→ **Directions for this task**
All that should be output is the block of lines below from the line with "LOG_NOTICE <= o_syslog_level (m_options s) ->" to the line with "opts (s : Mux", both included, exactly as written.

→ **The data**
(* ===== verification/Main.v ===== *)
(** * The main program

    Option handling and the main loop of src/mtk/gsm0710muxd/src/gsm0710muxd.c:
    [baud_rate_index], [getTelephonyMode], [isDualTalkSupport] and [main].

    [getopt] is the C library's: the model takes the list of (option, argument)
    pairs it returns.  The device node that [ccci_get_node_name] gives is a
    parameter of [main]. *)
From Stdlib Require Import String Ascii.
From S2P Require Import Prelude CString Ring Frame BasicFrame MuxState Logic WriteFrame FrameList.
From S2P Require Import FlowControl Channel Boot Watchdog.

Definition baud_rates : list Z := [0; 9600; 19200; 38400; 57600; 115200; 230400; 460800; 921600].

Fixpoint rate_index_from (rates : list Z) (i baud_rate : Z) : Z :=
  match rates with
  | [] => -1
  | r :: rates => if r =? baud_rate then i else rate_index_from rates (i + 1) baud_rate
  end.
Definition baud_rate_index (baud_rate : Z) : Z := rate_index_from baud_rates 0 baud_rate.

(** [atoi]: white space, a sign, digits; what follows is ignored. *)
Fixpoint atoi_digits (l : list Z) (acc : Z) : Z :=
  match l with
  | x :: l => if (48 <=? x) && (x <=? 57) then atoi_digits l (acc * 10 + (x - 48)) else acc
  | [] => acc
  end.
Fixpoint skip_space (l : list Z) : list Z :=
  match l with
  | x :: r => if (x =? 32) || ((9 <=? x) && (x <=? 13)) then skip_space r else l
  | [] => []
  end.
Definition atoi (s : string) : Z :=
  match skip_space (bytes_of s) with
  | 45 :: l => - atoi_digits l 0
  | 43 :: l => atoi_digits l 0
  | l => atoi_digits l 0
  end.

(** Options before [getopt], and a copy of the string into [dev_node[32]]. *)
Definition default_options : Options :=
  mkOptions false (-1) 0 0 2 6 false true 0 5 1509.
Definition LOG_NOTICE : Z := 5.
Definition LOG_INFO : Z := 6.
Definition LOG_DEBUG : Z := 7.
Definition dev_node (s : string) : string := String.substring 0 31 s.

Section code.
Context {W : Type} `{!Os W} `{!Others W} {cfg : Config}.

Definition modify_options (f : Options -> Options) : M W unit :=
  modify (fun s => set_m_options (f (m_options s)) s).

Definition mexit0 {A} : M W A := mexit 0.

(** [property_get(key, value, default)] *)
Definition property_get (key dflt : string) : M W string :=
  do r <- syscall (SysPropertyGet key);
  mreturn (match rstr r with Some v => v | None => dflt end).

Definition getTelephonyMode : M W Z :=
  do mode <- property_get "ril.telephony.mode" "0";
  mreturn (if Nat.eqb (String.length mode) 0 then 0 else atoi mode).

Definition isDualTalkSupport : M W Z :=
  do telephonyMode <- getTelephonyMode;
  if telephonyMode =? 0 then
    do v <- property_get "ro.mtk_dt_support" "0"; mreturn (atoi v)
  else mreturn (if 5 <=? telephonyMode then 1 else 0).

(** One option of [getopt] with its argument. *)
Definition handle_option (opt : ascii) (optarg : string) : M W unit :=
  match opt with
  | "v"%char =>
      modify_options (set_o_syslog_level (atoi optarg));;;
      if (LOG_DEBUG <? atoi optarg) || (atoi optarg <? 0) then mexit0 else mreturn tt
  | "o"%char =>
      modify_options (set_o_logtofile true);;;
      do r <- syscall (SysOpen "/tmp/gsm0710muxd.log");
      if ret r <? 0 then mexit0 else mreturn tt
  | "d"%char => modify_options (fun o => set_o_no_daemon (negb (o_no_daemon o)) o)
  | "s"%char => modify_serial (set_s_devicename (dev_node optarg))
  | "t"%char => modify_options (set_o_use_timeout (atoi optarg))
  | "p"%char => modify_options (set_o_use_ping (atoi optarg))
  | "P"%char => modify_options (set_o_pin_code (atoi optarg))
  | "f"%char => modify_options (set_o_cmux_N1 (atoi optarg))
  | "n"%char =>
      let vir_ports := MUXD_CH_NUM_ALL - 1 in
      modify_options (set_o_vir_ports vir_ports);;;
      if (GSM0710_MAX_CHANNELS - 1 <? vir_ports) || (vir_ports <? 1) then mexit0 else mreturn tt
  | "m"%char =>
      modify_options (set_o_cmux_mode
        (if String.eqb optarg "basic" then false
         else if String.eqb optarg "advanced" then true else false))
  | "b"%char => modify_options (set_o_cmux_port_speed (baud_rate_index (atoi optarg)))
  | _ => mexit0
  end.

Fixpoint handle_options (opts : list (ascii * string)) : M W unit :=
  match opts with
  | [] => mreturn tt
  | (opt, optarg) :: opts => handle_option opt optarg;;; handle_options opts
  end.

(** The buffers; the escaped-frame buffer only exists in advanced mode. *)
Definition alloc_buffers : M W unit :=
  do o <- gets m_options;
  modify_serial (fun x =>
    set_s_in_buf_for_bootup (Some gsm0710_buffer_init) (set_s_in_buf gsm0710_buffer_init
      (if o_cmux_mode o then set_s_adv_frame_buf (Some ((o_cmux_N1 o + 3) * 2 + 2)) x else x))).

(** The log of the options reads [baud_rates[cmux_port_speed]]. *)
Definition log_options : M W unit :=
  do o <- gets m_options;
  mwhen (LOG_NOTICE <=? o_syslog_level o)
    (if (0 <=? o_cmux_port_speed o) && (o_cmux_port_speed o <? zlen baud_rates) then mreturn tt
     else undefined).

Fixpoint main_loop (fuel : nat) (rc : Z) : M W Z :=
  match fuel with
  | O => out_of_fuel
  | S fuel' =>
      do sig <- gets (fun s => g_main_exit_signal (m_globals s));
      if sig =? 0 then
        do rc <- watchdog fuel;
        if rc =? 0 then
          syscall (SysSleep 5000000);;;
          cond_wait C_sleep;;;
          main_loop fuel' rc
        else mreturn rc
      else mreturn rc
  end.

(** After the loop: close the devices, free the buffers, report an assertion.  The
    statistics are logged from [serial.in_buf] after it was freed. *)
Definition main_finish : M W Z :=
  do o <- gets m_options;
  if LOG_INFO <=? o_syslog_level o then undefined
  else
    do g <- gets m_globals;
    mwhen (production_release && g_force_assert g)
      (syscall (SysPropertySet "ril.mux.report.case" "1");;;
       syscall (SysPropertySet "ril.muxreport" "1");;;
       modify_globals (set_g_alarm true);;;
       syscall (SysAlarm 5);;;
       syscall SysPause;;;
       mreturn tt);;;
    mreturn 0.

Definition main (fuel : nat) (node : string) (opts : list (ascii * string)) : M W Z :=
  do v <- property_get "ril.mux.debuglog.enable" "";
  mwhen (match v with String c _ => Ascii.eqb c "1"%char | EmptyString => false end)
    (modify_options (set_o_syslog_level LOG_DEBUG));;;
  syscall (SysPropertySet PROPERTY_MODEM_EE "0");;;
  isDualTalkSupport;;;
  modify_serial (set_s_devicename (dev_node node));;;
  handle_options opts;;;
  alloc_buffers;;;
  modify_serial (set_s_state MUX_STATE_OPENING);;;
  log_options;;;
  do rc <- main_loop fuel (-1);
  do g <- gets m_globals;
  if negb (g_main_exit_signal g =? 0)
     || (rc =? GSM0710MUXD_OPEN_SERIAL_DEV_ERR) || (rc =? GSM0710MUXD_CREATE_THREAD_ERR)
  then check_call (shutdown_devices SHUTDOWN_DEV_W_ACTIVE_FINALIZED) main_finish
  else main_finish.

End code.

(** ** Checked options *)

(** What [main] relies on after option handling.  [baud_rate_index] answers -1 for a
    rate it does not know. *)
Definition options_ok {cfg : Config} (o : Options) : Prop :=
  0 <= o_syslog_level o <= LOG_DEBUG /\ 1 <= o_vir_ports o <= GSM0710_MAX_CHANNELS - 1 /\
  -1 <= o_cmux_port_speed o < zlen baud_rates.

Lemma rate_index_range rates i rate :
  0 <= i -> rate_index_from rates i rate = -1 \/
            i <= rate_index_from rates i rate < i + zlen rates.
Proof.
  revert i. induction rates as [|r rates IH]; intros i Hi; cbn [rate_index_from]; [by left|].
  rewrite zlen_cons. pose proof (zlen_nonneg rates). destruct (r =? rate); [right; lia|].
  destruct (IH (i + 1)) as [->|]; [lia|by left|right; lia].
Qed.

Lemma baud_rate_index_range rate : -1 <= baud_rate_index rate < zlen baud_rates.
Proof.
  unfold baud_rate_index. pose proof (zlen_nonneg baud_rates).
  destruct (rate_index_range baud_rates 0 rate) as [->|]; lia.
Qed.

Lemma baud_rate_index_known rate :
  baud_rate_index rate <> -1 <-> rate ∈ baud_rates.
Proof.
  unfold baud_rate_index. assert (forall rates i, 0 <= i ->
    rate_index_from rates i rate <> -1 <-> rate ∈ rates) as H; [|by apply H].
  intros rates. induction rates as [|r rates IH]; intros i Hi; cbn [rate_index_from].
  - rewrite elem_of_nil. lia.
  - rewrite elem_of_cons. destruct (Z.eqb_spec r rate) as [->|]; [split; [by left|lia]|].
    rewrite (IH (i + 1)) by lia. split; [by right|]. intros [->|]; done.
Qed.

Section options.
Context {W : Type} `{!Os W} {cfg : Config}.
Implicit Types s : Mux W.

(** Option handling changes options and the device name only. *)
Definition options_step (s s' : Mux W) : Prop :=
  options_ok (m_options s) -> options_ok (m_options s') /\ m_globals s' = m_globals s /\
    m_channellist s' = m_channellist s /\ s_fd (m_serial s') = s_fd (m_serial s).

Lemma handle_option_ok opt arg s :
  wp whatever (handle_option opt arg) (fun _ s' => options_step s s') s.
Proof.
  unfold handle_option, modify_options, mexit0.
  assert (forall (A : Type) (Q : A -> Mux W -> Prop), wp whatever (mexit 0) Q s) as Hexit by done.
  destruct opt as [[] [] [] [] [] [] [] []]; try apply Hexit; wp_steps; try done;
    unfold options_step, options_ok; frame_simpl;
    cbn [o_syslog_level o_vir_ports o_cmux_port_speed set_o_syslog_level set_o_logtofile set_o_no_daemon
         set_o_use_timeout set_o_use_ping set_o_pin_code set_o_cmux_N1 set_o_vir_ports set_o_cmux_mode
         set_o_cmux_port_speed s_fd set_s_devicename]; intros (H1 & H2 & H3); split_and!; try done;
    try apply baud_rate_index_range;
    reflect_bools; unfold LOG_DEBUG, GSM0710_MAX_CHANNELS in *; try lia.
Qed.

Lemma handle_options_ok opts s :
  wp whatever (handle_options opts) (fun _ s' => options_step s s') s.
Proof.
  revert s. induction opts as [|[opt arg] opts IH]; intros s; cbn [handle_options].
  - wp_step. intros H. done.
  - wp_step. eapply wp_mono; [apply handle_option_ok|]. intros u1 s1 H1. cbn beta in H1 |- *.
    eapply wp_mono; [apply IH|]. intros u2 s2 H2 Ho. destruct (H1 Ho) as (O1 & G1 & C1 & F1).
    destruct (H2 O1) as (O2 & G2 & C2 & F2). split_and!; try done; congruence.
Qed.

(** Logging the options reads outside [baud_rates] exactly for an unknown rate. *)
Lemma log_options_undef s :
  options_ok (m_options s) ->
  (exists s', log_options s = Undef s') <->
  LOG_NOTICE <= o_syslog_level (m_options s) /\ o_cmux_port_speed (m_options s) = -1.
Proof.
  intros (_ & _ & Hr). unfold log_options, mthen, gets, mwhen.
  destruct (Z.leb_spec LOG_NOTICE (o_syslog_level (m_options s))); [|split; [by intros [? ?]|lia]].
  destruct (Z.leb_spec 0 (o_cmux_port_speed (m_options s))); cbn [andb].
  - rewrite (proj2 (Z.ltb_lt _ _)) by lia. split; [by intros [? ?]|lia].
  - split; [lia|]. intros _. by exists s.
Qed.

(** The option [-b] with a rate that is not in the table. *)
Lemma unknown_rate_reads_outside arg s :
  LOG_NOTICE <= o_syslog_level (m_options s) -> atoi arg ∉ baud_rates ->
  exists s', (handle_options [("b"%char, arg)];;; log_options) s = Undef s'.
Proof.
  intros Hl Ha. assert (baud_rate_index (atoi arg) = -1) as E.
  { destruct (decide (baud_rate_index (atoi arg) = -1)) as [|H]; [done|].
    by apply baud_rate_index_known in H. }
  unfold mthen at 1. change (handle_options [("b"%char, arg)] s) with
    (Ok tt (set_m_options (set_o_cmux_port_speed (baud_rate_index (atoi arg)) (m_options s)) s) : Res W unit).
  rewrite E. unfold log_options, mthen, gets, mwhen.
  cbn [m_options set_m_options o_syslog_level o_cmux_port_speed set_o_cmux_port_speed].
  rewrite (proj2 (Z.leb_le _ _) Hl). eauto.
Qed.

End options.

(** ** Properties *)

(** Options are checked before they are used.  However the daemon is called, when
    option handling ends normally the log level is one of syslog's, the number of virtual
    ports fits the channel array, the line-speed index is an index of [baud_rates] or -1
    for a rate that is not known, and neither the run-time state nor the channels have
    changed; the log of the options that follows is outside the array exactly in the
    unknown case. *)
Theorem options_checked {W} `{!Os W} {cfg : Config} opts (s : Mux W) u s' :
  options_ok (m_options s) -> handle_options opts s = Ok u s' ->
  options_ok (m_options s') /\ m_globals s' = m_globals s /\ m_channellist s' = m_channellist s /\
  ((exists s2, log_options s' = Undef s2) <->
   LOG_NOTICE <= o_syslog_level (m_options s') /\ o_cmux_port_speed (m_options s') = -1).
Proof.
  intros Ho E. pose proof (handle_options_ok opts s) as H. unfold wp in H. rewrite E in H.
  destruct (H Ho) as (O & G & C & _). split_and!; try done. by apply log_options_undef.
Qed.

(** The process before [getopt], and the command line of the device's init script. *)
Definition start_state : Mux unit :=
  mkMux initial_serial initial_channels default_options initial_globals empty_heap 0 [] tt.
Definition init_command_line : list (ascii * string) :=
  [("s"%char, "/dev/ttyC0"%string); ("f"%char, "512"%string); ("n"%char, "8"%string);
   ("m"%char, "basic"%string)].

Lemma options_checked_witness :
  exists s', @handle_options unit working_os arale_config init_command_line start_state = Ok tt s' /\
    @options_ok arale_config (m_options s') /\
    o_cmux_mode (m_options s') = false /\ o_cmux_N1 (m_options s') = 512 /\ o_vir_ports (m_options s') = 12.
Proof.
  destruct (@handle_options unit working_os arale_config init_command_line start_state) as [[] s'|? ?|? ?|?|?] eqn:E;
    try (vm_compute in E; discriminate).
  exists s'. split; [reflexivity|]. split.
  - apply (@options_checked unit working_os arale_config init_command_line start_state tt s'); [|exact E].
    vm_compute. repeat split; discriminate.
  - vm_compute in E. injection E as <-. split_and!; reflexivity.
Defined.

→ **Result of the exercise**
  LOG_NOTICE <= o_syslog_level (m_options s) -> atoi arg ∉ baud_rates ->
  exists s', (handle_options [("b"%char, arg)];;; log_options) s = Undef s'.
Proof.
  intros Hl Ha. assert (baud_rate_index (atoi arg) = -1) as E.
  { destruct (decide (baud_rate_index (atoi arg) = -1)) as [|H]; [done|].
    by apply baud_rate_index_known in H. }
  unfold mthen at 1. change (handle_options [("b"%char, arg)] s) with
    (Ok tt (set_m_options (set_o_cmux_port_speed (baud_rate_index (atoi arg)) (m_options s)) s) : Res W unit).
  rewrite E. unfold log_options, mthen, gets, mwhen.
  cbn [m_options set_m_options o_syslog_level o_cmux_port_speed set_o_cmux_port_speed].
  rewrite (proj2 (Z.leb_le _ _) Hl). eauto.
Qed.

End options.

(** ** Properties *)

(** Options are checked before they are used.  However the daemon is called, when
    option handling ends normally the log level is one of syslog's, the number of virtual
    ports fits the channel array, the line-speed index is an index of [baud_rates] or -1
    for a rate that is not known, and neither the run-time state nor the channels have
    changed; the log of the options that follows is outside the array exactly in the
    unknown case. *)
Theorem options_checked {W} `{!Os W} {cfg : Config} opts (s : Mux W) u s' :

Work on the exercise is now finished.